Posted: Mon Feb 27, 2017 7:29 pm
by sakita
Any update on MACFF and DHCP Relay? Seems to me this was left with MACFF being added to the todo list but DHCP not being added.

MACFF may be a useful feature (e.g. along side DHCP snooping) but it is not a substitute for DHCP relay.

For now our workaround is that a neighboring switch that supports DHCP relay ends up relaying the request. This works but we lose one of the valuable features of DHCP relay which is that we can know what switch the DHCP request came from.

Someone may ask why not have a DHCP server on each VLAN? DHCP relay allows us to use one DHCP server for the whole network - clean central management of addresses and greatly simplified configuration effort.

To compare the two, here are the basics on MACFF and DHCP relay...

Wikipedia...

In small networks, where only one IP subnet is being managed, DHCP clients communicate directly with DHCP servers. However, DHCP servers can also provide IP addresses for multiple subnets. In this case, a DHCP client that has not yet acquired an IP address cannot communicate directly with the DHCP server using IP routing, because it does not have a routable IP address, nor does it know the IP address of a router.


MAC-Forced Forwarding (MACFF) is used to control unwanted broadcast traffic and host-to-host communication. This is achieved by directing network traffic from hosts located on the same subnet but at different locations to an upstream gateway device. This provides security at Layer 2 since no traffic is able to pass directly between the hosts.

<snip>

Allied Telesis switches implement MACFF[1] using DHCP snooping to maintain a database of the hosts that appear on each switch port.
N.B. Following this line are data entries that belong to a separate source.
Lemma pending_lookup r k d h :
  timers_ok r -> pending r !! k = Some (d, h) <-> is_live r (mk_timer d k h).
Proof.
  intros [Hq _ _]. unfold pending. rewrite <- elem_of_list_to_map.
  - unfold is_live, live. rewrite list_elem_of_fmap. split.
    + intros ([d0 k0 h0] & [= <- <- <-] & Hx). apply list_elem_of_filter in Hx as [? ?]. done.
    + intros [Hin Hc]. exists (mk_timer d k h). split; [done|]. by apply list_elem_of_filter.
  - rewrite <- list_fmap_compose. change (NoDup (map id (filter (fun x => canceledTimers r !! id x = Some false) (timers r)))).
    apply NoDup_filter_ids, Hq.
Qed.

(** Two states with the same live timers. *)
Lemma pending_ext r' m :
  timers_ok r' -> (forall k d h, is_live r' (mk_timer d k h) <-> m !! k = Some (d, h)) -> pending r' = m.
Proof.
  intros Hr' Hl. apply map_eq. intros k. apply option_eq. intros [d h]. by rewrite pending_lookup, Hl.
Qed.

(** *** Arming *)

Definition armed (now : Z) r : Prop :=
  forall k d h, pending r !! k = Some (d, h) ->
  exists e, timerfd r = Some e /\ e <= Z.max d (now + MILLISECOND).

Lemma arm_spec now r :
  timers_ok r -> ready r = true ->
  let r' := armNextTimerLocked now r in
  timers_ok r' /\ (forall x, is_live r' x <-> is_live r x) /\ armed now r' /\
  running r' = running r /\ ready r' = true /\ nextTimerId r' = nextTimerId r.
Proof.
  intros [Hq Hids Hnext] Hready. unfold armNextTimerLocked. rewrite Hready. cbn [negb].
  destruct (purge (timers r) (canceledTimers r)) as [ts c] eqn:Hp.
  destruct (purge_spec _ _ _ _ Hp Hq) as (Hq' & Hl & Hh).
  set (r' := set_timers ts c r).
  assert (Hok : timers_ok r') by (split; [done|intros x Hx; eapply Hids, purge_incl; done|done]).
  assert (Hlive : forall x, is_live r' x <-> is_live r x) by exact Hl.
  assert (Hfd : forall e, timers_ok (set_timerfd e r')) by (intros e; by destruct Hok).
  destruct ts as [|top rest]; cbv zeta; fold r'.
  - by split_and!.
  - split_and!; try done. intros k d h Hk. apply pending_lookup in Hk as [Hk _]; [|done]. eexists. split; [done|].
    assert (due top <= d).
    { destruct Hq' as [Hs _ _]. apply StronglySorted_inv in Hs as [_ Hall]. rewrite Forall_forall in Hall.
      apply elem_of_cons in Hk as [Hk|Hk]; [subst top; done|]. exact (Hall _ Hk). }
    case_if; bool_to_prop; lia.
Qed.

(** *** The operations *)

Inductive timer_op : Type :=
| Schedule (now timeoutMs : Z) (h : H)
| Cancel (now timerId : Z)
| Fire (now : Z).

Inductive timer_out : Type :=
| Scheduled (timerId : Z)
| Canceled (found : bool)
| Fired (hs : list H).

Definition op_time (op : timer_op) : Z := match op with Schedule now _ _ | Cancel now _ | Fire now => now end.

Definition timer_step (op : timer_op) r : timer_out * t Task H F :=
  match op with
  | Schedule now timeoutMs h => let '(k, r) := scheduleOnce now timeoutMs (Some h) r in (Scheduled k, r)
  | Cancel now k => let '(b, r) := cancelTimer now k r in (Canceled b, r)
  | Fire now => let '(hs, r) := fireDueTimers now r in (Fired hs, r)
  end.

(** The specification, on maps. *)
Definition timer_spec (m : gmap Z (Z * H)) (op : timer_op) (out : timer_out) (m' : gmap Z (Z * H)) : Prop :=
  match op, out with
  | Schedule now timeoutMs h, Scheduled k =>
      k <> 0 /\ m !! k = None /\ m' = <[k := (now + Z.max timeoutMs 0 * MILLISECOND, h)]> m
  | Cancel now k, Canceled found => m' = delete k m /\ (is_Some (m !! k) -> found = true)
  | Fire now, Fired hs =>
      exists fired : list (TimerItem H), hs = map handler fired /\ StronglySorted due_le fired /\ NoDup (map id fired) /\
        (forall x, x ∈ fired <-> m !! id x = Some (due x, handler x) /\ due x <= now) /\
        m' = filter (fun kv => now < kv.2.1) m
  | _, _ => False
  end.

Lemma armed_later now now' r : armed now r -> now <= now' -> armed now' r.
Proof. intros Ha Hn k d h Hk. destruct (Ha k d h Hk) as (e & ? & ?). exists e. split; [done|]. lia. Qed.

Definition working r : Prop := timers_ok r /\ running r = true /\ ready r = true.

(** The queue with a new timer. *)
Lemma schedule_queue d h r :
  timers_ok r ->
  timers_ok (set_timers (heap_push (mk_timer d (nextTimerId r) h) (timers r)) (<[nextTimerId r := false]> (canceledTimers r))
               (set_nextTimerId (nextTimerId r + 1) r)) /\ canceledTimers r !! nextTimerId r = None.
Proof.
  intros Hok. pose proof (tk_next _ Hok) as Hpos. pose proof (tk_queue _ Hok) as Hq.
  assert (Hfresh : canceledTimers r !! nextTimerId r = None).
  { apply eq_None_not_Some. rewrite (qo_flags _ _ Hq). intros (x & Hx & Hin)%list_elem_of_fmap.
    apply (tk_ids _ Hok) in Hin. lia. }
  set (item := mk_timer _ _ h).
  assert (Hids : map id (heap_push item (timers r)) ≡ₚ nextTimerId r :: map id (timers r)) by (by rewrite heap_push_perm).
  split; [|done]. split; cbn; [|intros x; rewrite heap_push_perm, elem_of_cons; intros [->|Hx]; cbn|lia].
  - split; [apply heap_push_sorted, Hq| |].
    + rewrite Hids. apply NoDup_cons. split; [|apply Hq]. rewrite <- (qo_flags _ _ Hq), Hfresh. by intros []%is_Some_None.
    + intros k. rewrite Hids, elem_of_cons, <- (qo_flags _ _ Hq). destruct (decide (k = nextTimerId r)) as [->|Hk].
      * rewrite lookup_insert_eq. split; eauto.
      * rewrite lookup_insert_ne by done. tauto.
  - lia.
  - apply (tk_ids _ Hok) in Hx. lia.
Qed.

(** The queue with one timer cancelled, and without those that are due. *)
Lemma cancel_queue k b r :
  timers_ok r -> canceledTimers r !! k = Some b ->
  timers_ok (set_timers (timers r) (<[k := true]> (canceledTimers r)) r).
Proof.
  intros Hok Hk. pose proof (tk_queue _ Hok) as Hq. split; [|apply Hok|apply Hok]. split; [apply Hq|apply Hq|]. intros j.
  change (timers (set_timers _ _ _)) with (timers r). rewrite <- (qo_flags _ _ Hq). cbn.
  destruct (decide (j = k)) as [->|]; [rewrite lookup_insert_eq, Hk; split; eauto|by rewrite lookup_insert_ne].
Qed.

Lemma collect_queue now r hs ts c :
  collect now (timers r) (canceledTimers r) = (hs, ts, c) -> timers_ok r -> timers_ok (set_timers ts c r).
Proof.
  intros Hc [Hq Hid Hn]. split; cbn; [by apply (collect_spec _ _ _ _ _ _ Hc Hq)| |done].
  intros x Hx. apply Hid. by eapply collect_incl.
Qed.

Lemma schedule_spec now timeoutMs h r :
  working r -> nextTimerId r + 1 < 2 ^ 64 ->
  let '(k, r') := scheduleOnce now timeoutMs (Some h) r in
  working r' /\ armed now r' /\ nextTimerId r' = nextTimerId r + 1 /\
  timer_spec (pending r) (Schedule now timeoutMs h) (Scheduled k) (pending r').
Proof.
  intros (Hok & Hrun & Hready) Hnext. unfold scheduleOnce. cbv zeta.
  change (running (set_nextTimerId _ r)) with (running r). rewrite Hrun. cbn [negb].
  pose proof (tk_next _ Hok) as Hpos. assert (Hu : u64 (nextTimerId r + 1) = nextTimerId r + 1) by (apply u64_small; lia).
  rewrite Hu. cbn [timers canceledTimers set_nextTimerId].
  destruct (schedule_queue (now + Z.max timeoutMs 0 * MILLISECOND) h r Hok) as [Hok1 Hfresh].
  set (item := mk_timer _ _ h) in *. set (r1 := set_timers _ _ _) in *.
  assert (Hin : forall x, x ∈ timers r1 <-> x = item \/ x ∈ timers r) by (intros x; cbn; by rewrite heap_push_perm, elem_of_cons).
  destruct (arm_spec now r1 Hok1 Hready) as (Hok2 & Hl2 & Ha2 & Hr2 & Hrd2 & Hn2).
  split; [unfold working; split_and!; [done|by rewrite Hr2|done]|]. split; [done|]. split; [rewrite Hn2; cbn; lia|].
  split; [lia|]. split.
  { apply eq_None_not_Some. intros [[d h'] Hk]. apply pending_lookup in Hk as [_ Hk]; [|done]. cbn in Hk. congruence. }
  apply pending_ext; [done|]. intros k d h'. rewrite Hl2, lookup_insert_Some, pending_lookup by done. unfold is_live, live.
  rewrite Hin. cbn. rewrite lookup_insert_Some. split.
  - intros [[Hitem|Hx] Hc]; [injection Hitem as -> -> ->; by left|]. right.
    assert (k <> nextTimerId r) by (intros ->; apply (tk_ids _ Hok) in Hx; cbn in Hx; lia).
    split; [done|]. destruct Hc as [[? _]|[_ ?]]; done.
  - intros [[<- [= <- <-]]|[Hk [Hx Hc]]]; split; auto.
Qed.

(** The fields the timers do not share. *)
Definition rest r := (running r, ready r, tasks r, nextTimerId r, fdContexts r, woken r).

Lemma arm_rest now r : rest (armNextTimerLocked now r) = rest r.
Proof.
  unfold armNextTimerLocked. destruct (ready r) eqn:Hr; [|done]. cbn [negb].
  destruct (purge (timers r) (canceledTimers r)) as [[|top ts] c]; unfold rest; cbn; by rewrite Hr.
Qed.

Lemma cancel_rest now k r : rest (snd (cancelTimer now k r)) = rest r.
Proof. unfold cancelTimer. destruct (canceledTimers r !! k); cbn [snd]; [by rewrite arm_rest|done]. Qed.

(** Cancelling removes the timer, if it is still pending. *)
Lemma cancel_pending now k r :
  timers_ok r -> ready r = true ->
  let '(found, r') := cancelTimer now k r in
  timers_ok r' /\ pending r' = delete k (pending r) /\ (armed now r -> armed now r') /\
  (is_Some (pending r !! k) -> found = true).
Proof.
  intros Hok Hready. pose proof (tk_queue _ Hok) as Hq. unfold cancelTimer.
  destruct (canceledTimers r !! k) as [b|] eqn:Hk.
  - set (r1 := set_timers _ _ r).
    assert (Hok1 : timers_ok r1) by (by eapply cancel_queue).
    destruct (arm_spec now r1 Hok1 Hready) as (Hok2 & Hl2 & Ha2 & _).
    split_and!; [done| |done|done].
    apply pending_ext; [done|]. intros j d h. rewrite Hl2, lookup_delete_Some, pending_lookup by done. unfold is_live, live.
    cbn. rewrite lookup_insert_Some. split; [|tauto]. intros [? [[_ ?]|[? ?]]]; done.
  - assert (Hnone : pending r !! k = None).
    { apply eq_None_not_Some. intros [[d h] Hp]. apply pending_lookup in Hp as [_ Hp]; [|done]. cbn in Hp. congruence. }
    split_and!; [done|by rewrite delete_id|done|]. rewrite Hnone. by intros []%is_Some_None.
Qed.
Lemma core_fields r r' : core r = core r' ->
  Reactor.running r = Reactor.running r' /\ Reactor.ready r = Reactor.ready r' /\ Reactor.timers r = Reactor.timers r' /\
  Reactor.canceledTimers r = Reactor.canceledTimers r' /\ Reactor.nextTimerId r = Reactor.nextTimerId r'.
Proof. unfold core. by intros [= -> -> _ -> -> -> _]. Qed.

Lemma core_set_timers ts c r r' : core r = core r' -> core (Reactor.set_timers ts c r) = core (Reactor.set_timers ts c r').
Proof. unfold core. cbn. by intros [= -> -> -> _ _ -> ->]. Qed.
Lemma core_set_next n r r' : core r = core r' -> core (Reactor.set_nextTimerId n r) = core (Reactor.set_nextTimerId n r').
Proof. unfold core. cbn. by intros [= -> -> -> -> -> _ ->]. Qed.

Lemma port_arm_core p now r : Reactor.ready r = true -> core (port_arm p now r) = core (purged r).
Proof.
  intros Hr. destruct p; cbn [port_arm]; unfold Reactor.armNextTimerLocked, mac_arm, windows_arm, purged; rewrite ?Hr;
    cbn [negb]; destruct (Reactor.purge (Reactor.timers r) (Reactor.canceledTimers r)) as [ts c].
  - by destruct ts.
  - done.
  - cbn. by rewrite Hr.
Qed.

Lemma core_purged r r' : core r = core r' -> core (purged r) = core (purged r').
Proof.
  intros Hc. pose proof (core_fields _ _ Hc) as (_ & _ & Ht & Hcn & _). unfold purged. rewrite Ht, Hcn.
  destruct (Reactor.purge _ _). by apply core_set_timers.
Qed.

Lemma purged_ready r : Reactor.ready (purged r) = Reactor.ready r.
Proof. unfold purged. by destruct (Reactor.purge _ _). Qed.

Lemma port_arm_agree p q now r r' :
  Reactor.ready r = true -> core r = core r' -> core (port_arm p now r) = core (port_arm q now r').
Proof.
  intros Hr Hc. pose proof (core_fields _ _ Hc) as (_ & Hr' & _). rewrite !port_arm_core by congruence. by apply core_purged.
Qed.

Lemma platform_step_agree p q op r r' :
  Reactor.ready r = true -> core r = core r' ->
  (platform_step (port_arm p) op r).1 = (platform_step (port_arm q) op r').1 /\
  core (platform_step (port_arm p) op r).2 = core (platform_step (port_arm q) op r').2 /\
  Reactor.ready (platform_step (port_arm p) op r).2 = true.
Proof.
  intros Hr Hc. pose proof (core_fields _ _ Hc) as (Hrun & Hr' & Ht & Hcn & Hn).
  assert (Harm : forall now s s', Reactor.ready s = true -> core s = core s' ->
    core (port_arm p now s) = core (port_arm q now s') /\ Reactor.ready (port_arm p now s) = true).
  { intros now s s' Hs Hss. split; [by apply port_arm_agree|].
    pose proof (core_fields _ _ (port_arm_core p now s Hs)) as (_ & -> & _). by rewrite purged_ready. }
  destruct op as [now ms h|now k|now]; cbn [platform_step].
  - unfold scheduleOnce. rewrite <- Hn. cbn [Reactor.running Reactor.set_nextTimerId]. rewrite <- Hrun.
    destruct (Reactor.running r) eqn:Hrn; cbn [negb fst snd].
    + split; [done|]. apply Harm; [done|]. cbn [Reactor.timers Reactor.canceledTimers Reactor.set_nextTimerId].
      rewrite Ht, Hcn. by apply core_set_timers, core_set_next.
    + split; [done|]. split; [by apply core_set_next|done].
  - unfold cancelTimer. rewrite <- Hcn. destruct (Reactor.canceledTimers r !! k); cbn [fst snd]; [|done].
    split; [done|]. apply Harm; [done|]. rewrite Ht. by apply core_set_timers.
  - unfold fireDueTimers. rewrite <- Ht, <- Hcn. destruct (Reactor.collect now _ _) as [[hs ts] c]. cbn [fst snd].
    split; [done|]. apply Harm; [done|]. by apply core_set_timers.
Qed.

(** ** Waiting *)

Definition top_live r : Prop :=
  match Reactor.timers r with [] => True | top :: _ => Reactor.canceledTimers r !! id top = Some false end.

(** Timeouts are [int]s of milliseconds. *)
Definition within_int now r : Prop := forall x, x ∈ Reactor.timers r -> due x <= now + (2 ^ 31 - 1) * MILLISECOND.

(** The wait is over at the first deadline or a millisecond from now, and less
    than a millisecond early. *)
Definition timely now (top : TimerItem H) (w : Z) : Prop :=
  w <= Z.max (due top) (now + MILLISECOND) /\ due top < w + MILLISECOND.

Definition top_in_time p now r : Prop :=
  match Reactor.timers r with
  | [] => port_wait p now r = None
  | top :: _ => exists w, port_wait p now r = Some w /\ timely now top w
  end.

Definition port_ok p now r : Prop :=
  top_live r /\ within_int now r /\ (p <> WindowsPort -> top_in_time p now r).

Lemma timely_later now now' top w : timely now top w -> now <= now' -> timely now' top w.
Proof. unfold timely. lia. Qed.

Lemma port_ok_later p now now' r : port_ok p now r -> now <= now' -> port_ok p now' r.
Proof.
  intros (Ht & Hb & Hw) Hn. split; [done|]. split; [intros x Hx; specialize (Hb x Hx); lia|].
  intros Hp. specialize (Hw Hp). unfold top_in_time in *. destruct (Reactor.timers r) as [|top ts]; [by destruct p|].
  destruct Hw as (w & Hw & Hin). exists w. split; [by destruct p|]. by eapply timely_later.
Qed.

(** Milliseconds are rounded towards zero. *)
Lemma millis_timely now (top : TimerItem H) :
  let ms := Z.quot (due top - now) MILLISECOND in timely now top (now + (if ms <? 1 then 1 else ms) * MILLISECOND).
Proof.
  cbv zeta. unfold timely, MILLISECOND. pose proof (Z.quot_rem' (due top - now) 1000000) as Hq.
  destruct (Z.le_gt_cases 0 (due top - now)).
  - pose proof (Z.rem_bound_pos (due top - now) 1000000). destruct (Z.ltb_spec (Z.quot (due top - now) 1000000) 1); lia.
  - pose proof (Z.rem_bound_pos_neg (due top - now) 1000000). destruct (Z.ltb_spec (Z.quot (due top - now) 1000000) 1); lia.
Qed.

Lemma windows_in_time now r :
  within_int now r -> (forall x, x ∈ Reactor.timers r -> now - due x < 2 ^ 31 * MILLISECOND) ->
  top_in_time WindowsPort now r.
Proof.
  unfold within_int. intros Hb Ho. unfold top_in_time. cbn [port_wait]. unfold windows_wait, Windows.select_timeout.
  destruct (Reactor.timers r) as [|top ts]; [done|]. specialize (Hb top (list_elem_of_here _ _)). specialize (Ho top (list_elem_of_here _ _)).
  pose proof (millis_timely now top) as Hm. cbv zeta in Hm.
  assert (Hms : - 2 ^ 31 <= Z.quot (due top - now) MILLISECOND < 2 ^ 31).
  { unfold MILLISECOND in *. pose proof (Z.quot_rem' (due top - now) 1000000).
    destruct (Z.le_gt_cases 0 (due top - now));
      [pose proof (Z.rem_bound_pos (due top - now) 1000000)|pose proof (Z.rem_bound_pos_neg (due top - now) 1000000)]; lia. }
  replace (i32 (Z.quot (due top - now) MILLISECOND)) with (Z.quot (due top - now) MILLISECOND)
    by (unfold i32; rewrite Z.mod_small by lia; lia).
  set (ms := if _ <? 1 then 1 else _) in *. exists (now + ms * MILLISECOND). split; [|done]. cbn. f_equal.
  unfold MILLISECOND. pose proof (Z.quot_rem' ms 1000). lia.
Qed.

Lemma arm_port_ok p now r :
  timers_ok r -> Reactor.ready r = true -> within_int now r -> port_ok p now (port_arm p now r).
Proof.
  intros Hok Hr Hb. destruct (Reactor.purge (Reactor.timers r) (Reactor.canceledTimers r)) as [ts c] eqn:Hp.
  pose proof (purge_spec _ _ _ _ Hp (tk_queue _ Hok)) as (_ & _ & Hlive).
  assert (Hpurged : purged r = Reactor.set_timers ts c r) by (unfold purged; by rewrite Hp).
  pose proof (core_fields _ _ (port_arm_core p now r Hr)) as (_ & _ & Hts & Hc & _). rewrite Hpurged in Hts, Hc. cbn in Hts, Hc.
  split; [|split].
  - unfold top_live. rewrite Hts, Hc. destruct ts; [done|]. apply Hlive.
  - intros x Hx. rewrite Hts in Hx. apply Hb. by eapply purge_incl.
  - intros Hne. unfold top_in_time. rewrite Hts. destruct p; [| |done]; cbn [port_wait port_arm]; unfold kernel_wait.
    + unfold Reactor.armNextTimerLocked. rewrite Hr, Hp. cbn [negb]. destruct ts as [|top ts]; [done|].
      eexists. split; [done|]. unfold timely, MILLISECOND. destruct (Z.ltb_spec (due top - now) 1000000); lia.
    + unfold mac_arm. rewrite Hr, Hpurged. cbn. destruct ts as [|top ts]; [done|].
      eexists. split; [done|]. apply millis_timely.
Qed.

Lemma core_timers_ok r r' : core r = core r' -> timers_ok r -> timers_ok r'.
Proof. intros (_ & _ & Ht & Hc & Hn)%core_fields []. by split; rewrite <- ?Ht, <- ?Hc, <- ?Hn. Qed.

Lemma core_pending r r' : core r = core r' -> pending r = pending r'.
Proof. intros (_ & _ & Ht & Hc & _)%core_fields. unfold pending. by rewrite Ht, Hc. Qed.


Definition int_timeout (op : timer_op (H := H)) : Prop :=
  match op with Schedule _ timeoutMs _ => timeoutMs < 2 ^ 31 | _ => True end.

Lemma platform_step_ok p op now0 r :
  timers_ok r -> Reactor.ready r = true -> Reactor.running r = true -> Reactor.nextTimerId r + 1 < 2 ^ 64 ->
  port_ok p now0 r -> now0 <= op_time op -> int_timeout op ->
  port_ok p (op_time op) (platform_step (port_arm p) op r).2.
Proof.
  intros Hok Hr Hrun Hn Hp Hnow Hint. pose proof (port_ok_later _ _ _ _ Hp Hnow) as Hp'.
  pose proof (proj1 (proj2 Hp')) as Hb. destruct op as [now ms h|now k|now]; cbn [platform_step op_time int_timeout] in *.
  - unfold scheduleOnce. cbn [Reactor.running Reactor.set_nextTimerId]. rewrite Hrun. cbn [negb fst snd].
    pose proof (tk_next _ Hok). replace (u64 (Reactor.nextTimerId r + 1)) with (Reactor.nextTimerId r + 1) by (symmetry; apply u64_small; lia).
    apply arm_port_ok; [exact (proj1 (schedule_queue _ _ _ Hok))|done|].
    intros x. cbn. rewrite heap_push_perm, elem_of_cons. intros [->|Hx]; [cbn; unfold MILLISECOND; lia|by apply Hb].
  - unfold cancelTimer. destruct (Reactor.canceledTimers r !! k) as [b|] eqn:Hk; cbn [snd]; [|done].
    apply arm_port_ok; [by eapply cancel_queue|done|done].
  - unfold fireDueTimers. destruct (Reactor.collect now _ _) as [[hs ts] c] eqn:Hc. cbn [snd].
    apply arm_port_ok; [by eapply collect_queue|done|]. intros x Hx. cbn in Hx. apply Hb. by eapply collect_incl.
Qed.

Lemma platform_run_ok p ops now0 r l :
  core r = core l -> working l -> armed now0 l -> port_ok p now0 r ->
  Sorted Z.le (now0 :: map op_time ops) -> Forall int_timeout ops -> Reactor.nextTimerId l + zlen ops < 2 ^ 64 ->
  (platform_run (port_arm p) ops r).1 = (timer_run ops l).1 /\
  core (platform_run (port_arm p) ops r).2 = core (timer_run ops l).2 /\
  working (timer_run ops l).2 /\ port_ok p (last_time now0 ops) (platform_run (port_arm p) ops r).2.
Proof.
  revert now0 r l. induction ops as [|op ops IH]; intros now0 r l Hc Hl Ha Hp Hs Hi Hn; [done|].
  rewrite zlen_cons in Hn. cbn [map] in Hs. apply Sorted_inv in Hs as [Hs Hd]. apply HdRel_inv in Hd. apply Forall_cons in Hi as [Hi His].
  pose proof (core_fields _ _ Hc) as (Hrun & Hready & _ & _ & Hnext). pose proof Hl as (Hok & Hlrun & Hlready).
  pose proof (zlen_nonneg ops).
  pose proof (timer_step_ok op now0 l Hl Ha Hd ltac:(lia)) as Hstep.
  destruct (platform_step_agree p LinuxPort op r l) as (Hout & Hc' & _); [congruence|done|]. rewrite linux_timer_step in Hout, Hc'.
  pose proof (platform_step_ok p op now0 r (core_timers_ok _ _ (eq_sym Hc) Hok) ltac:(congruence) ltac:(congruence) ltac:(lia) Hp Hd ltac:(done)) as Hp'.
  cbn [platform_run timer_run]. destruct (timer_step op l) as [out l']. destruct (platform_step (port_arm p) op r) as [out' r'].
  cbn [fst snd] in *. destruct Hstep as (Hl' & Ha' & Hn' & _).
  specialize (IH (op_time op) r' l' Hc' Hl' Ha' Hp' Hs ltac:(done) ltac:(lia)).
  destruct (timer_run ops l') as [outs l'']. destruct (platform_run (port_arm p) ops r') as [outs' r''].
  cbn [fst snd] in *. destruct IH as (-> & ? & ? & ?). by rewrite Hout.
Qed.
When a host tries to access the network through a switch port, DHCP snooping checks the host’s IP address against the database to ensure that the host is valid.

MACFF then uses DHCP snooping to check whether the host has a gateway Access Router. If it does, MACFF uses a form of Proxy ARP to reply to any ARP requests, giving the router's MAC address. This forces the host to send all traffic to the router, even traffic destined to a host in the same subnet as the source. The router receives the traffic and makes forwarding decisions based on a set of forwarding rules, typically a QoS policy or a set of filters.


Also, is there (or will there be) a public list of the upcoming features that are in the roadmap? :cheers:

Re: Firmware Road Map

Posted: Wed Jun 28, 2017 6:12 pm
by Travis_WVN
Gonna drop my request in again for switch-fabric type features! I'd absolutely love to see SPB (802.1aq) or TRILL on these switches. It would really help us stay competitive to be able to tie all our towers together with multiple 1Gb backhauls and really pump some bandwidth across our network.

And thanks a ton for working on that DC-isolated switch! Makes it a lot easier when we colo on cell sites.